Les outils de pilotage peuvent apporter une information pertinente pour orienter la décision. Attention toutefois, si des apports d’azote ont été réalisés depuis les derniers épisodes pluvieux significatifs, leur valorisation est très faible : il est donc souhaitable de déduire tout ou partie de la dose de ce dernier apport de la dose conseillée par l’outil de pilotage.
Dans les parcelles irriguées, les potentiels sont préservés : il est donc important de maintenir les derniers apports prévus, à déclencher avant l’irrigation.
Quelle forme choisir ?
Les formes d’engrais conservent leur hiérarchie d’efficacité pour ce dernier apport. En situation séchante, il est préférable de privilégier les formes les moins sensibles à l’absence de pluie : ammonitrate, urée adjuvantée avec un inhibiteur de l’uréase (Nexen, UTEC 46, Novius…). La solution apportée en plein peut être efficace si elle est suivie rapidement d’une pluie significative ou d’une irrigation. Attention, si les brûlures de feuilles sont peu préjudiciables pour le rendement, celles de l’épi sont beaucoup plus pénalisantes avec des apports au-delà du gonflement.

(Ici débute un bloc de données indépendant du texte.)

Lemma cmp_spec v1 v2 K : var_ok v1 -> var_ok v2 -> no_zeros v1 -> no_zeros v2 -> both_fit v1 v2 K -> cmp_var v1 v2 = cmp_result (sdec v1 K) (sdec v2 K).
Proof.
  intros Hv1 Hv2 Hz1 Hz2 Hf. pose proof (cmp_abs_dec v1 v2 K Hv1 Hv2 Hf) as E12. pose proof (cmp_abs_dec v2 v1 K Hv2 Hv1 (conj (proj2 Hf) (proj1 Hf))) as E21. destruct Hf as [F1 F2].
  unfold cmp_abs in *. assert (Hcase : forall v, no_zeros v -> fits v K -> ((zlen (digits v) =? 0) = true /\ dec v K = 0) \/ ((zlen (digits v) =? 0) = false /\ 0 < dec v K)).
  { intros v [E|E] Fv; [left; unfold dec; by rewrite E|right]. split; [|by apply dec_pos]. destruct (digits v) as [|d l]; [done|]. apply Z.eqb_neq. rewrite zlen_cons. pose proof (zlen_nonneg l). lia. }
  unfold cmp_var, cmp_var_common, sdec. pose proof Hv1 as [_ Hs1]. pose proof Hv2 as [_ Hs2].
  destruct (Hcase v1 Hz1 F1) as [[-> D1]|[-> D1]], (Hcase v2 Hz2 F2) as [[-> D2]|[-> D2]]; rewrite ?D1, ?D2;
    destruct Hs1 as [S1|S1], Hs2 as [S2|S2]; rewrite ?(sgn_pos v1 S1), ?(sgn_neg v1 S1), ?(sgn_pos v2 S2), ?(sgn_neg v2 S2), ?S1, ?S2; cbn [Z.eqb NUMERIC_POS NUMERIC_NEG Pos.eqb];
    rewrite ?E12, ?E21, ?Z.mul_1_l, ?Z.mul_0_r; try done; try (symmetry; apply cmp_gt; lia); try (symmetry; apply cmp_lt; lia).
  by rewrite cmp_opp.
Qed.

(** ** The results are numbers again *)

Lemma multiple_weaken x M d d' K : d' <= d <= K -> x = M * 10 ^ (K - d') -> x = M * 10 ^ (d - d') * 10 ^ (K - d).
Proof. intros Hd ->. rewrite <- Z.mul_assoc, <- Z.pow_add_r by lia. f_equal. f_equal. lia. Qed.

(** The two scales of a sum. *)
Lemma sum_units v1 v2 K d : numeric_ok v1 -> numeric_ok v2 -> d = Z.max (dscale v1) (dscale v2) -> K = d + 3 ->
  both_fit v1 v2 K /\ exists M1 M2, sdec v1 K = M1 * 10 ^ (K - d) /\ sdec v2 K = M2 * 10 ^ (K - d).
Proof.
  intros H1 H2 Hd HK. pose proof (numeric_fits v1 K H1 ltac:(lia)) as F1. pose proof (numeric_fits v2 K H2 ltac:(lia)) as F2. split; [done|].
  destruct (scaled_sdec v1 K (nk_scaled _ H1) F1 ltac:(lia)) as [M1 E1]. destruct (scaled_sdec v2 K (nk_scaled _ H2) F2 ltac:(lia)) as [M2 E2].
  eexists _, _. split; [apply (multiple_weaken _ M1 d (dscale v1)); [lia|done]|apply (multiple_weaken _ M2 d (dscale v2)); [lia|done]].
Qed.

Les apports foliaires n’ont jamais montré une efficacité supérieure aux engrais solides y compris en situation de déficit hydrique prononcé. Ces formes sont généralement beaucoup plus coûteuses à l’unité que les formes plus classiques et, dans un contexte économique délicat, seront plus difficiles à rentabiliser que les engrais solides apportés au sol.
Figure 1 : Comparaison de l’efficacité de différentes formes d’engrais azoté foliaire par rapport à une dose équivalente d’ammonitrate apportée au sol
Jusqu’à quel stade un apport peut-il être valorisé ?
Si les apports d’azote réalisé de dernière feuille pointante à gonflement peuvent procurer simultanément un gain de rendement et une amélioration de la teneur en protéines, les apports ultérieurs ne joueront plus que sur la protéine et leur dose doit être réduite à 20-30 kg N/ha maximum.
Au-delà de la floraison, les apports ne sont plus valorisés.